And also I want to know how $x^2u(1+3x^3)dx-x^3(1+u)du=0$ is developed from $(x^2y^2+y^4+2x)dx+2y(x^3+xy^2+1)dy$ ?

Thank you.

Last edited by skipjack; May 24th, 2017 at 10:24 PM.

 May 25th, 2017, 12:41 AM #10 Global Moderator   Joined: Dec 2006 Posts: 19,062 Thanks: 1619 The original differential equation can be written as $2xdx + 2ydy = -2x^3ydy - 2xy^3dy - x^2y^2dx - y^4dx = (-2xydy - y^2dx)(x^2 + y^2)$. By inspection, that has $y = ix$ and $y = -ix$ as (complex) solutions. For other solutions, let $u = x^2 + y^2\!$, then $du = 2xdx + 2ydy$, and so $du + (2xydy + y^2dx)u = 0$. By using $e^{xy^2}\!$ as an integrating factor, the equation becomes exact and integrating gives $ue^{xy^2} = \text{C}$ (where $\text{C}$ is a constant), so $x^2 + y^2 = \text{C}e^{-xy^2}\!$. What you got was equivalent. So why did I include an extra factor of $x$ in my original substitution? Well, one can write $\text{C}xe^{x^3} = (x^3 + xy^2)e^{x^3 + xy^2}\!$. For certain values of $x^3 + xy^2\!$, that implies $x^3 + xy^2 = \text{W}(Cxe^{x^3})$, where $\text{W}$ denotes the Lambert W function.

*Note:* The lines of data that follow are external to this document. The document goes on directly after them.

(** * Shallow embedding of the blizzconv DUN parser and dungeon compositor

    Sources embedded:
    - configs/dun/dun.go : [New], [Parse] (full-stream variant), [GetLevelName]
    - unnamed/part_000   : [dunmini.Parse] (fixed-size variant), [Image],
                           [GetPillarRect], [getArchID] and the arch constants.

    Go [int] is modelled as [Z]; every quantity involved (grid coordinates
    below 112, 16-bit values, pixel sizes) stays far from the 64-bit range.
    A Go map[string]int is a [gmap string Z]; a [Dungeon] is the 112x112
    array of such maps, modelled as a function of (col, row) whose accesses
    are guarded by the array bounds (an access outside them is a runtime
    panic in Go). *)

From Stdlib Require Import ZArith Lia List String Ascii Bool.
From stdpp Require Import base gmap strings list.
Import ListNotations.
Open Scope Z_scope.

(** ** Errors, panics and the input stream *)

(** Errors returned by the code: [io.EOF], [io.ErrUnexpectedEOF] (both from
    [binary.Read]) and errors produced by [fmt.Errorf] or by collaborators. *)
Inductive goerror :=
| EOF
| ErrUnexpectedEOF
| Errorf (msg : string).

Definition isEOF (e : goerror) : bool :=
  match e with EOF => true | _ => false end.

(** The site of a runtime panic (index out of range). *)
Inductive psite :=
| PSquares   (* squares[squareNumPlus1-1] *)
| PGrid      (* dungeon[col][row] *)
| PBuffer    (* squareIDsPlus1[k] *)
| PPillars   (* pillars[pillarNum] *)
| PArches.   (* arches[archID] *)

Definition byteZ (b : Byte.byte) : Z := Z.of_nat (Byte.to_nat b).

(** [binary.Read(fr, binary.LittleEndian, &x)] for an [uint16 x]: it uses
    [io.ReadFull], which yields [io.EOF] when no byte is left and
    [io.ErrUnexpectedEOF] when the value is cut short. *)
Definition readU16 (s : list Byte.byte) : goerror + (Z * list Byte.byte) :=
  match s with
  | [] => inl EOF
  | [_] => inl ErrUnexpectedEOF
  | b0 :: b1 :: s' => inr (byteZ b0 + 256 * byteZ b1, s')
  end.

(** [binary.Read(fr, binary.LittleEndian, &tmp)] for [var tmp [2]uint16]. *)
Definition readHeader (s : list Byte.byte) : goerror + (Z * Z * list Byte.byte) :=
  match s with
  | [] => inl EOF
  | b0 :: b1 :: b2 :: b3 :: s' =>
      inr (byteZ b0 + 256 * byteZ b1, byteZ b2 + 256 * byteZ b3, s')
  | _ => inl ErrUnexpectedEOF
  end.

(** ** The dungeon grid *)

Definition ColMax : Z := 112.
Definition RowMax : Z := 112.
(** C3, where the claim fails. An engine loads the empty token (three
    readings of the clock so far), and an hour later [set] saves it: the
    row is saved with expiry 1700090000, one day after the save, while the
    engine's own [expires] still is 1700086400, one day after the load. *)
Lemma set_leaves_engine_expiry_behind :
  let loaded := loadSession E1 empty (VFun "cb") (engine_at (table_db []) empty) in
  let m1 := snd loaded in
  let saved := set E1 "userId" (VStr "42") m1 in
  let m2 := snd saved in
  fst loaded = Returned tt
  /\ token (self m1) = first_uid
  /\ configured m1 86400000
  /\ fst saved = Returned tt
  /\ queries (trace (world m2)) =
       ("INSERT INTO session (sessionId, expires, data) VALUES (?, ?, ?) ON DUPLICATE KEY UPDATE expires = ?, data = ?",
        [PStr first_uid; PNum 1700090000; PStr stored_data;
         PNum 1700090000; PStr stored_data])
       :: queries (trace (world m1))
  /\ Math_round_div1000 (Date_now E1 (ticks (world m1)) + 86400000) = 1700090000
  /\ expires (self m2) = 1700086400
  /\ expires (self m2) <>
       Math_round_div1000 (Date_now E1 (ticks (world m1)) + 86400000).
Proof.
  cbv zeta.
  split; [vm_compute; reflexivity|].
  split; [vm_compute; reflexivity|].
  split; [eexists; split; vm_compute; reflexivity|].
  repeat split; vm_compute; congruence.
Qed.

(** C9, where the claim fails. On the engine as it is constructed, which
    has no token yet, two calls of [clearSession] return with the values
    empty and send no upsert at all. *)
Lemma clearSession_twice_on_new_engine_sends_nothing :
  let m := engine_at (table_db []) empty in
  let m1 := snd (clearSession E0 m) in
  let m2 := snd (clearSession E0 m1) in
  boot E0 (table_db []) = Some m
  /\ fst (clearSession E0 m) = Returned tt
  /\ fst (clearSession E0 m1) = Returned tt
  /\ values (self m1) = empty_object
  /\ values (self m2) = empty_object
  /\ queries (trace (world m2)) = [].
Proof. vm_compute. repeat split. Qed.


(** C6, where the claim fails. The row found holds the text of an object
    cut short: [JSON.parse] throws, the exception leaves [loadSession]'s
    lookup callback, and the callback of the caller is never called. *)
Lemma unparsable_row_throws :
  let m := engine_at (table_db [broken_row]) empty in
  let r := loadSession E0 "previous-token" (VFun "cb") m in
  qr_results (lookup m "previous-token") = ResRows [broken_row]
  /\ JSON_parse E0 (data broken_row) = None
  /\ fst r = Thrown SyntaxError
  /\ calls (trace (world (snd r))) = [].
Proof. vm_compute. repeat split. Qed.

(** C7. On a new engine, whose values are [{}]: the name [constructor] is
    not a key of the session, yet [get] answers the function [Object]
    inherited from [Object.prototype], not the empty string; and after
    [set("__proto__", "x")], which returns normally, [get("__proto__")]
    answers [Object.prototype], not ["x"]. *)
Theorem get_sees_inherited_properties :
  let m := engine_at (table_db []) first_uid in
  values (self m) = VObj VObjectPrototype []
  /\ fst (get "constructor" m) = Returned (VFun "Object")
  /\ fst (get "constructor" m) <> Returned (VStr empty)
  /\ fst (set E0 "__proto__" (VStr "x") m) = Returned tt
  /\ fst (get "__proto__" (snd (set E0 "__proto__" (VStr "x") m)))
       = Returned VObjectPrototype
  /\ fst (get "__proto__" (snd (set E0 "__proto__" (VStr "x") m)))
       <> Returned (VStr "x").
Proof. vm_compute. repeat split; discriminate. Qed.
Lemma Qofnat_pos n : 0 < n -> (0 < Qofnat n)%Q.
Proof. intros H. unfold Qofnat, Qlt. simpl. lia. Qed.

(** One round, on a well-formed closed graph. *)
Lemma one_round_spec graph session_id damping score :
  consistent (nodes graph) ->
  In session_id (dict_keys (nodes graph)) ->
  closed graph ->
  exists nxt,
    one_round graph session_id damping score = Some nxt
    /\ dict_keys nxt = dict_keys (nodes graph)
    /\ (total nxt
        == 2 * (1 - damping) + damping * linked_mass graph score)%Q
    /\ ((0 <= damping <= 1)%Q -> nonneg score -> nonneg nxt).
Proof.
  intros Hc Hs Hcl. unfold one_round. cbv zeta.
  set (ids := dict_keys (nodes graph)) in *.
  set (nodes_t := teleport_nodes_of graph session_id).
  assert (Hlen : 0 < length ids) by (destruct ids; [contradiction | simpl; lia]).
  pose proof (Qofnat_pos _ Hlen) as Hn.
  set (nxt0 := map (fun nid => (nid, ((1 - damping) / Qofnat (length ids))%Q)) ids
               : dict Q).
  destruct (push_all (_weighted_outgoing graph) score damping ids nxt0)
    as (m1 & H1 & K1 & T1 & N1).
  { intros src. unfold nxt0. rewrite constant_vector_keys.
    now apply weighted_outgoing_sound. }
  rewrite H1.
  assert (Kn : dict_keys nxt0 = ids) by apply constant_vector_keys.
  destruct (teleport_spec nodes_t damping
              (1 / Qofnat (Nat.max 1 (length nodes_t)))%Q m1)
    as (K2 & T2 & N2).
  { intros nid Hin. rewrite K1, Kn.
    now apply (teleport_nodes_known graph session_id). }
  eexists. split; [reflexivity|]. split; [congruence|]. split.
  - rewrite T2, T1. unfold nxt0. rewrite constant_vector_total.
    assert (Ht : 0 < length nodes_t) by (simpl; lia).
    replace (Nat.max 1 (length nodes_t)) with (length nodes_t) by lia.
    pose proof (Qofnat_pos _ Ht) as Hm.
    unfold linked_mass, mass_of. fold ids. field. split; lra.
  - intros [Hd0 Hd1] Hsc. apply N2.
    + apply Qmult_le_0_compat; [lra|].
      apply Qle_shift_div_l.
      * apply Qofnat_pos. lia.
      * lra.
    + apply N1; [exact Hd0 | intros src; now apply lookup_nonneg|].
      apply constant_vector_nonneg. apply Qle_shift_div_l; [exact Hn | lra].
Qed.
(** * assignment1_code_sample_1.py: a shallow embedding

    The script reads a name from standard input, fetches a remote resource
    over HTTPS, inserts one row into a MySQL table and mails the name to an
    administrator.  Every step crosses a process boundary, so the embedding
    is a state-and-exception monad over an explicit world:

    - [Env] holds what the program cannot change: the file system, the remote
      endpoint, the database server's verdicts and the mail executable;
    - [State] holds what the run changes: the module global [db_config],
      unread standard input, the objects the libraries hand out (HTTP
      responses, connections, cursors), the committed rows and the trace of
      boundary crossings. *)

From Stdlib Require Import ZArith Ascii.
From Stdlib.Strings Require Import Byte.
From stdpp Require Import base list strings gmap.

Open Scope string_scope.
Open Scope list_scope.

(** ** Values, exceptions and events *)

(** The Python values that travel between the four steps.  An HTTP response
    is an object: the value is a reference into [responses]. *)
Inductive pyval : Type :=
| PyNone
| PyStr (s : string)
| PyBytes (b : list byte)
| PyResponse (h : nat).

(** The exceptions the modelled library calls raise. *)
Inductive exn : Type :=
| NameError (name : string)
| FileNotFoundError (path : string)
| JSONDecodeError
| EOFError
| URLError (url : string)
| HTTPError (url : string) (status : Z)
| DatabaseError (errno : Z)
| InterfaceError
| TypeError
| CalledProcessError (returncode : Z) (cmd : list string).

(** The spec's error taxonomy, by originating step. *)
Inductive err_class : Type :=
| ConfigLoadError | InputError | NetworkError | DatabaseErrorClass
| NotificationError | SpawnError | ProgramError.

Definition exn_class (e : exn) : err_class :=
  match e with
  | NameError _ | TypeError => ProgramError
  | FileNotFoundError p => if String.eqb p "mail" then SpawnError else ConfigLoadError
  | JSONDecodeError => ConfigLoadError
  | EOFError => InputError
  | URLError _ | HTTPError _ _ => NetworkError
  | DatabaseError _ | InterfaceError => DatabaseErrorClass
  | CalledProcessError _ _ => NotificationError
  end.

(** [ssl.create_default_context()]: certificate verification and host name
    checking against the platform's trust roots. *)
Inductive ssl_context : Type := DefaultContext.

(** One database record: the table it went to and, by column, the value
    given for the cell: a literal of the statement, or the Python value
    bound to a placeholder as [cursor.execute] received it.  What text the
    client library makes of a bound value (the quoting of a [str], the
    [str()] of an object it has no converter for) is not part of the
    model. *)
Record Row : Type := { row_table : string; row_cells : list (string * pyval) }.

Inductive event : Type :=
| EvOpen (path : string)
| EvFileClose (path : string)
| EvPrompt (prompt : string)
| EvHttpGet (url : string) (ctx : ssl_context)
| EvResponseClose (h : nat)
| EvConnect (cfg : gmap string string)
| EvCursor (c k : nat)
| EvExecute (k : nat) (query : string) (params : list pyval)
| EvCommit (c : nat)
| EvCursorClose (k : nat)
| EvConnectionClose (c : nat)
| EvSubprocessRun (argv : list string) (input : string)
| EvChildExit (returncode : Z) (stderr : string).

(** The four steps of the entry point, and the start-up load before them. *)
Inductive step : Type := Startup | Capture | Fetch | Persist | Notify.

Definition step_of (e : event) : step :=
  match e with
  | EvOpen _ | EvFileClose _ => Startup
  | EvPrompt _ => Capture
  | EvHttpGet _ _ | EvResponseClose _ => Fetch
  | EvConnect _ | EvCursor _ _ | EvExecute _ _ _ | EvCommit _
  | EvCursorClose _ | EvConnectionClose _ => Persist
  | EvSubprocessRun _ _ | EvChildExit _ _ => Notify
  end.

(** ** The world *)

(** What [db_config.json] holds: text that is not JSON, a JSON object (each
    member's value kept as its JSON text), or any other JSON document (an
    array, a string, a number, [true], [false], [null]). *)
Inductive file_content : Type :=
| NotJson
| JsonObject (m : gmap string string)
| JsonOther.

(** What [json.load] returned: a dict for a JSON object, and a value that is
    not a mapping for any other document. *)
Inductive config_value : Type :=
| ConfigDict (m : gmap string string)
| ConfigOther.

(** What the GET of a URL meets: no connection (name resolution, TCP or the
    TLS handshake fails), or a first reply with its status and body. *)
Inductive http_outcome : Type :=
| Unreachable
| HttpReply (status : Z) (body : list byte).

Record Env : Type := {
  (** [fs path]: the file at [path], if there is one. *)
  fs : string → option file_content;
  (** what a GET of the URL yields *)
  http : string → http_outcome;
  (** the server's refusals, as MySQL error numbers *)
  db_connect_err : gmap string string → option Z;
  db_execute_err : list Row → Row → option Z;
  db_commit_err : list Row → list Row → option Z;
  (** [exec argv input]: [None] when [argv]'s program is not on the search
      path, otherwise the child's exit status and what it wrote to stderr *)
  exec : list string → string → option (Z * string)
}.

Record Response : Type := { resp_body : list byte; resp_closed : bool }.
Record Connection : Type := { conn_open : bool; conn_pending : list Row }.
Record Cursor : Type := { cur_conn : nat; cur_open : bool }.

Record State : Type := {
  db_config : option config_value;
  stdin : list string;
  responses : list Response;
  connections : list Connection;
  cursors : list Cursor;
  db_rows : list Row;
  trace : list event
}.

Definition emit (e : event) (s : State) : State :=
  {| db_config := db_config s; stdin := stdin s; responses := responses s;
     connections := connections s; cursors := cursors s;
     db_rows := db_rows s; trace := trace s ++ [e] |}.

Definition set_db_config (v : config_value) (s : State) : State :=
  {| db_config := Some v; stdin := stdin s; responses := responses s;
     connections := connections s; cursors := cursors s;
     db_rows := db_rows s; trace := trace s |}.

Definition set_stdin (l : list string) (s : State) : State :=
  {| db_config := db_config s; stdin := l; responses := responses s;
     connections := connections s; cursors := cursors s;
     db_rows := db_rows s; trace := trace s |}.

Definition set_responses (l : list Response) (s : State) : State :=
  {| db_config := db_config s; stdin := stdin s; responses := l;
     connections := connections s; cursors := cursors s;
     db_rows := db_rows s; trace := trace s |}.

Definition set_connections (l : list Connection) (s : State) : State :=
  {| db_config := db_config s; stdin := stdin s; responses := responses s;
     connections := l; cursors := cursors s;
     db_rows := db_rows s; trace := trace s |}.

That leads to $\displaystyle y = \sqrt{\text{W}\!\left(\text{C}xe^{x^3}\right)\!/x - x^2}$ or $\displaystyle y = -\sqrt{\text{W}\!\left(\text{C}xe^{x^3}\right)\!/x - x^2}$. This can be pursued further, but, as you weren't asking for $y$ as an explicit function of $x$, I leave that to you.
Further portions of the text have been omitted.